# [PROBLEM STATEMENT]
Find the line containing "Definition MIXED : bytes" in the records below. Copy exactly that line and each one after it, ending at the line containing "(** One entry of [groupFiltersByKey]. *)", and nothing more.

Data entries

(* ===== verification/LogQL.v ===== *)
(** * The query expressions of the logs app (747.js and module.js of its bundle)

    The expression builder that turns the filters of the label, metadata and level
    variables into LogQL (747.js, module 7063, class [p]), the pattern filters (module.js,
    module 541), what a link makes of such a filter (module 8682), and the two escaping functions of
    105.js they use ([dl], [pl]).  Strings are lists of bytes in UTF-8; every character the
    code looks for is ASCII, but for one in the prefix [L], which is looked for as a whole. *)

From S2P Require Import Prelude.
From S2P Require Import JavaScript.
From S2P Require Import Json.
From S2P Require Import Filters.

(** ** Strings *)

Definition BS : ascii := "\"%char.
Definition DQ : ascii := "034"%char.

(** [e.replace(/c/g, by)]. *)
Definition replace (c : ascii) (by_ : bytes) (e : bytes) : bytes :=
  flat_map (fun x => if x =c? c then by_ else [x]) e.

(** [escapeLabelValueInExactSelector]. *)
Definition dl (e : bytes) : bytes :=
  replace DQ [BS; DQ] (replace LF (BS :: str "n") (replace BS [BS; BS] e)).

(** [fl]: the characters of the class [/[*+?()|\\.\[\]{}^$]/g]. *)
Definition fl : bytes := str "*+?()|\.[]{}^$".

(** [escapeLabelValueInRegexSelector]: [dl(e.replace(fl, "\\$&"))]. *)
Definition pl (e : bytes) : bytes :=
  dl (flat_map (fun x => if decide (x ∈ fl) then [BS; x] else [x]) e).

(** The white space [trim] strips. *)
Definition is_space (c : ascii) : bool :=
  let n := nat_of_ascii c in ((9 <=? n) && (n <=? 13) || (n =? 32))%nat.
Fixpoint trim_start (s : bytes) : bytes :=
  match s with c :: r => if is_space c then trim_start r else s | [] => [] end.
Definition trim (s : bytes) : bytes := rev (trim_start (rev (trim_start s))).

(** ** Objects by key *)

Fixpoint assoc {V} (k : bytes) (o : list (bytes * V)) : option V :=
  match o with
  | [] => None
  | (k', v) :: o => if decide (k = k') then Some v else assoc k o
  end.
(** [o[k] = v]: in place, or at the end. *)
Fixpoint put {V} (k : bytes) (v : V) (o : list (bytes * V)) : list (bytes * V) :=
  match o with
  | [] => [(k, v)]
  | (k', v') :: o => if decide (k = k') then (k, v) :: o else (k', v') :: put k v o
  end.

(** ** Filters *)

Inductive FilterOp : Type := Equal | NotEqual | RegexEqual | RegexNotEqual | gt | lt | gte | lte.

#[global] Instance FilterOp_eq_dec : EqDecision FilterOp.
Proof. solve_decision. Defined.

Definition op_string (o : FilterOp) : bytes :=
  match o with
  | Equal => str "=" | NotEqual => str "!=" | RegexEqual => str "=~" | RegexNotEqual => str "!~"
  | gt => str ">" | lt => str "<" | gte => str ">=" | lte => str "<="
  end.

(** [BG], [Lw], [SM], [iu]. *)
Definition isInclusive (o : FilterOp) : bool := bool_decide (o = Equal \/ o = RegexEqual).
Definition isExclusive (o : FilterOp) : bool := bool_decide (o = NotEqual \/ o = RegexNotEqual).
Definition isRegex (o : FilterOp) : bool := bool_decide (o = RegexEqual \/ o = RegexNotEqual).
Definition isNumeric (o : FilterOp) : bool := bool_decide (o = gt \/ o = gte \/ o = lt \/ o = lte).

(** A filter of an ad hoc variable, with the labels its values are displayed with. *)
Record AdHoc := { label : bytes; op : FilterOp; val : bytes; valueLabels : list bytes }.

(** [ZO]: an empty value; [L]: what a value the user typed starts with; [F], [I]. *)
Definition EMPTY : bytes := [DQ; DQ].
Definition L : bytes := str "__CV" ++ ["206"; "169"]%char ++ str "__".
Definition startsWith (t p : bytes) : bool := bool_decide (firstn (length p) t = p).
Definition F (t : bytes) : bool := startsWith t L.
Definition I (t : bytes) : bytes := if startsWith t L then skipn (length L) t else t.
Definition B (t : bytes) : bytes := L ++ t.

(** ** The values of field filters *)

(** A value, and the parser of log lines that finds its field. *)
Record FieldValue := { fv_value : bytes; fv_parser : bytes }.

#[global] Instance FieldValue_eq_dec : EqDecision FieldValue.
Proof. solve_decision. Defined.

Definition LOGFMT : bytes := str "logfmt".
Definition JSON : bytes := str "json".
Definition MIXED : bytes := str "mixed".
Definition METADATA : bytes := str "structuredMetadata".

(** [fS] of module 4011: an object with a string as [value] and the name of a parser as
    [parser]; [None] is [false]. *)
Definition fS (j : json) : option FieldValue :=
  match j with
  | JObject o =>
      match property (str "value") o, property (str "parser") o with
      | Some (JString v), Some (JString p) =>
          if decide (p ∈ [LOGFMT; JSON; MIXED; METADATA]) then Some {| fv_value := v; fv_parser := p |}
          else None
      | _, _ => None
      end
  | _ => None
  end.

(** [OH] of module 6001: a filter that displays its value as it is. *)
Definition OH (value : bytes) (labels : list bytes) : bool :=
  bool_decide (hd_error labels = Some (if F value then I value else value)).

(** [P] of module 4750 ([bu]); [None] is an exception.  A value that is no encoding stands for
    itself, unless it is empty. *)
Definition P (value : bytes) (labels : list bytes) : option FieldValue :=
  if OH value labels then Some {| fv_value := value; fv_parser := METADATA |}
  else
    match JSON_parse (if F value then I value else value) ≫= fS with
    | Some v => Some v
    | None => if decide (value = []) then None else Some {| fv_value := value; fv_parser := MIXED |}
    end.

(** ** The expression builder *)

Record Options := {
  filterSeparator : option bytes;
  prefix : option bytes;
  joinMatchFilters : bool;
  decodeFilters : bool
}.

(** [d] is [decodeFilters].  Where [P] throws, see [getFieldsExpr]. *)
Definition escapeFieldValue (d : bool) (e : FilterOp) (t : bytes) (n : list bytes) : bytes :=
  let a := F t in
  let t := if d then default [] (fv_value <$> P t n) else t in
  if decide (t = EMPTY) then t
  else if a then dl (I t)
  else if isRegex e then pl t
  else dl t.

(** Lodash's [groupBy]. *)
Definition groupBy (e : list AdHoc) : list (bytes * list AdHoc) :=
  fold_left (fun o f => put (label f) (default [] (assoc (label f) o) ++ [f]) o) e [].

(** One entry of [groupFiltersByKey]. *)
Definition groupFiltersByKey (filters : list AdHoc) (o : FilterOp) : list (bytes * list AdHoc) :=
  groupBy (List.filter (fun e =>
    match o with
    | Equal => isInclusive (op e) && negb (isRegex (op e))
    | RegexEqual => isInclusive (op e) && isRegex (op e)
    | NotEqual => isExclusive (op e) && negb (isRegex (op e))
    | RegexNotEqual => isExclusive (op e) && isRegex (op e)
    | _ => bool_decide (op e = o)
    end) filters).

Record Combined := { values : list bytes; operator : FilterOp }.
Definition Combineds := list (bytes * Combined).

Definition combineFiltersValues (d : bool) (e : list (bytes * list AdHoc)) (t : option FilterOp) : Combineds :=
  fold_left (fun n '(i, fs) =>
    match fs with
    | [] => n
    | [o] => put i {| operator := op o; values := [escapeFieldValue d (op o) (val o) (valueLabels o)] |} n
    | o :: _ =>
        let l := default (op o) t in
        put i {| operator := l; values := (fun f => escapeFieldValue d l (val f) (valueLabels f)) <$> fs |} n
    end) e [].

(** [mergeFilters] with [mergeCombinedFiltersValues]. *)
Definition mergeFilters (e : FilterOp) (t n : Combineds) : Combineds :=
  fold_left (fun n '(k, c) =>
    let old := default {| values := []; operator := e |} (assoc k n) in
    put k {| values := values old ++ values c; operator := operator old |} n)
    (List.filter (fun '(_, c) => bool_decide (operator c = e)) t) n.

Definition removeStaleOperators (e : Combineds) (t : FilterOp) : Combineds :=
  List.filter (fun '(_, c) => bool_decide (operator c = t)) e.

(** [getCombinedLabelFilters], by operator. *)
Definition getCombinedLabelFilters (decode joinMatch : bool) (filters : list AdHoc) (o : FilterOp) : Combineds :=
  let g := groupFiltersByKey filters in
  let c := combineFiltersValues decode (g Equal) (if joinMatch then Some RegexEqual else None) in
  let u := combineFiltersValues decode (g NotEqual) (if joinMatch then Some RegexNotEqual else None) in
  let d := combineFiltersValues decode (g RegexEqual) None in
  let p := combineFiltersValues decode (g RegexNotEqual) None in
  match o with
  | Equal => if joinMatch then removeStaleOperators c Equal else c
  | NotEqual => if joinMatch then removeStaleOperators u NotEqual else u
  | RegexEqual => if joinMatch then mergeFilters RegexEqual c d else d
  | RegexNotEqual => if joinMatch then mergeFilters RegexNotEqual u p else p
  | _ => combineFiltersValues decode (g o) None
  end.

(** [joinCombinedFiltersValues] and [getFilterValues]: entries without values go. *)
Definition getFilterValues (e : Combineds) : list (bytes * list bytes) :=
  (fun '(k, c) => (k, values c)) <$> List.filter (fun '(_, c) => bool_decide (values c <> [])) e.
Definition joinCombinedFiltersValues (e : Combineds) (t : bytes) : list (bytes * bytes) :=
  (fun '(k, vs) => (k, join t vs)) <$> getFilterValues e.

Definition buildFilterString (e : bytes) (t : FilterOp) (n r : bytes) : bytes :=
  if decide (n = EMPTY) then e ++ op_string t ++ n
  else e ++ op_string t ++ r ++ n ++ r.

Definition buildJoinedFilters (e : list (bytes * bytes)) (t : FilterOp) : list bytes :=
  (fun '(k, v) => buildFilterString k t v [DQ]) <$> e.
Definition buildFilter (e : list (bytes * list bytes)) (t : FilterOp) : list bytes :=
  (fun '(k, vs) =>
    join (str " or ") ((fun v => buildFilterString k t v (if isNumeric t then [] else [DQ])) <$> vs)) <$> e.

Definition buildLabelsLogQLFromFilters (o : Options) (c : FilterOp -> Combineds) : bytes :=
  let match_filters t :=
    if joinMatchFilters o then buildJoinedFilters (joinCombinedFiltersValues (c t) [BAR]) t
    else buildFilter (getFilterValues (c t)) t in
  let numeric t := buildFilter (getFilterValues (c t)) t in
  let b := match_filters Equal ++ match_filters NotEqual ++ match_filters RegexEqual ++
           match_filters RegexNotEqual ++ numeric lt ++ numeric lte ++ numeric gt ++ numeric gte in
  trim (join (default (str ",") (filterSeparator o) ++ [SP]) b).

Definition labels_expr (o : Options) (filters : list AdHoc) : bytes :=
  match buildLabelsLogQLFromFilters o (getCombinedLabelFilters (decodeFilters o) (joinMatchFilters o) filters) with
  | [] => []
  | s => default [] (prefix o) ++ s
  end.

(** [getLabelsExpr] of a new builder, [getMetadataExpr], [getLevelsExpr]. *)
Definition getLabelsExpr (filters : list AdHoc) : bytes :=
  labels_expr {| filterSeparator := None; prefix := None; joinMatchFilters := true;
                 decodeFilters := false |} filters.
Definition getMetadataExpr (filters : list AdHoc) : bytes :=
  labels_expr {| filterSeparator := Some (str " |"); prefix := Some (str "| "); joinMatchFilters := false;
                 decodeFilters := false |} filters.
Definition getLevelsExpr := getMetadataExpr.

(** [getFieldsExpr]; [None] is the exception of [P], which meets the value of every filter. *)
Definition getFieldsExpr (filters : list AdHoc) : option bytes :=
  if forallb (fun f => bool_decide (is_Some (P (val f) (valueLabels f)))) filters then
    Some (labels_expr {| filterSeparator := Some (str " |"); prefix := Some (str "| "); joinMatchFilters := false;
                         decodeFilters := true |} filters)
  else None.

(** [getJoinedLabelsFilters]: the matchers as filters again. *)
Definition getJoinedLabelsFilters (filters : list AdHoc) : list AdHoc :=
  flat_map (fun o =>
    let e := getCombinedLabelFilters false true filters o in
    (fun '(k, t) => {| label := k; op := default o (operator <$> assoc k e); val := t; valueLabels := [] |})
      <$> joinCombinedFiltersValues e [BAR]) [Equal; NotEqual; RegexEqual; RegexNotEqual].

(** ** Pattern filters: [M] *)

Inductive PatternType : Type := include | exclude.
Record Pattern := { type : PatternType; pattern : bytes }.

#[global] Instance PatternType_eq_dec : EqDecision PatternType.
Proof. solve_decision. Defined.

(** [i] of module 541 has the text of [dl]. *)
Definition quoted (p : Pattern) : bytes := [DQ] ++ dl (pattern p) ++ [DQ].

Definition M (t : list Pattern) : bytes :=
  let e := trim (join [SP] ((fun p => str "!> " ++ quoted p) <$>
                  List.filter (fun p => bool_decide (type p = exclude)) t)) in
  let r := List.filter (fun p => bool_decide (type p = include)) t in
  let s := match r with
           | [] => []
           | [p] => str "|> " ++ quoted p
           | _ => str "|> " ++ join (str " or ") (quoted <$> r)
           end in
  trim (e ++ [SP] ++ s).

(** ** Reading queries back: links from other panels (module.js, module 8682) *)

(** [f]: the text of a pattern filter between its quotes. *)
Fixpoint unescape_pattern (t : bytes) : bytes :=
  match t with
  | a :: ((b :: t') as r) =>
      if (a =c? BS) && (b =c? DQ) then DQ :: unescape_pattern t' else a :: unescape_pattern r
  | _ => t
  end.

(** [O]: the text of a line filter between its quotes, for a regular expression or not;
    a case-insensitive mark in it is taken off elsewhere. *)
Fixpoint unescape_quote (t : bytes) : bytes :=
  match t with
  | a :: ((b :: (c :: t')) as r) =>
      if (a =c? BS) && (b =c? BS) && (c =c? DQ) then DQ :: unescape_quote t' else a :: unescape_quote r
  | _ => t
  end.
Fixpoint unescape_backslash (t : bytes) : bytes :=
  match t with
  | a :: ((b :: t') as r) =>
      if (a =c? BS) && (b =c? BS) then BS :: unescape_backslash t' else a :: unescape_backslash r
  | _ => t
  end.
Definition unescape_line (regex : bool) (t : bytes) : bytes :=
  if regex then unescape_backslash t else unescape_backslash (unescape_quote t).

# [WRITTEN RESPONSE]
Definition MIXED : bytes := str "mixed".
Definition METADATA : bytes := str "structuredMetadata".

(** [fS] of module 4011: an object with a string as [value] and the name of a parser as
    [parser]; [None] is [false]. *)
Definition fS (j : json) : option FieldValue :=
  match j with
  | JObject o =>
      match property (str "value") o, property (str "parser") o with
      | Some (JString v), Some (JString p) =>
          if decide (p ∈ [LOGFMT; JSON; MIXED; METADATA]) then Some {| fv_value := v; fv_parser := p |}
          else None
      | _, _ => None
      end
  | _ => None
  end.

(** [OH] of module 6001: a filter that displays its value as it is. *)
Definition OH (value : bytes) (labels : list bytes) : bool :=
  bool_decide (hd_error labels = Some (if F value then I value else value)).

(** [P] of module 4750 ([bu]); [None] is an exception.  A value that is no encoding stands for
    itself, unless it is empty. *)
Definition P (value : bytes) (labels : list bytes) : option FieldValue :=
  if OH value labels then Some {| fv_value := value; fv_parser := METADATA |}
  else
    match JSON_parse (if F value then I value else value) ≫= fS with
    | Some v => Some v
    | None => if decide (value = []) then None else Some {| fv_value := value; fv_parser := MIXED |}
    end.

(** ** The expression builder *)

Record Options := {
  filterSeparator : option bytes;
  prefix : option bytes;
  joinMatchFilters : bool;
  decodeFilters : bool
}.

(** [d] is [decodeFilters].  Where [P] throws, see [getFieldsExpr]. *)
Definition escapeFieldValue (d : bool) (e : FilterOp) (t : bytes) (n : list bytes) : bytes :=
  let a := F t in
  let t := if d then default [] (fv_value <$> P t n) else t in
  if decide (t = EMPTY) then t
  else if a then dl (I t)
  else if isRegex e then pl t
  else dl t.

(** Lodash's [groupBy]. *)
Definition groupBy (e : list AdHoc) : list (bytes * list AdHoc) :=
  fold_left (fun o f => put (label f) (default [] (assoc (label f) o) ++ [f]) o) e [].

(** One entry of [groupFiltersByKey]. *)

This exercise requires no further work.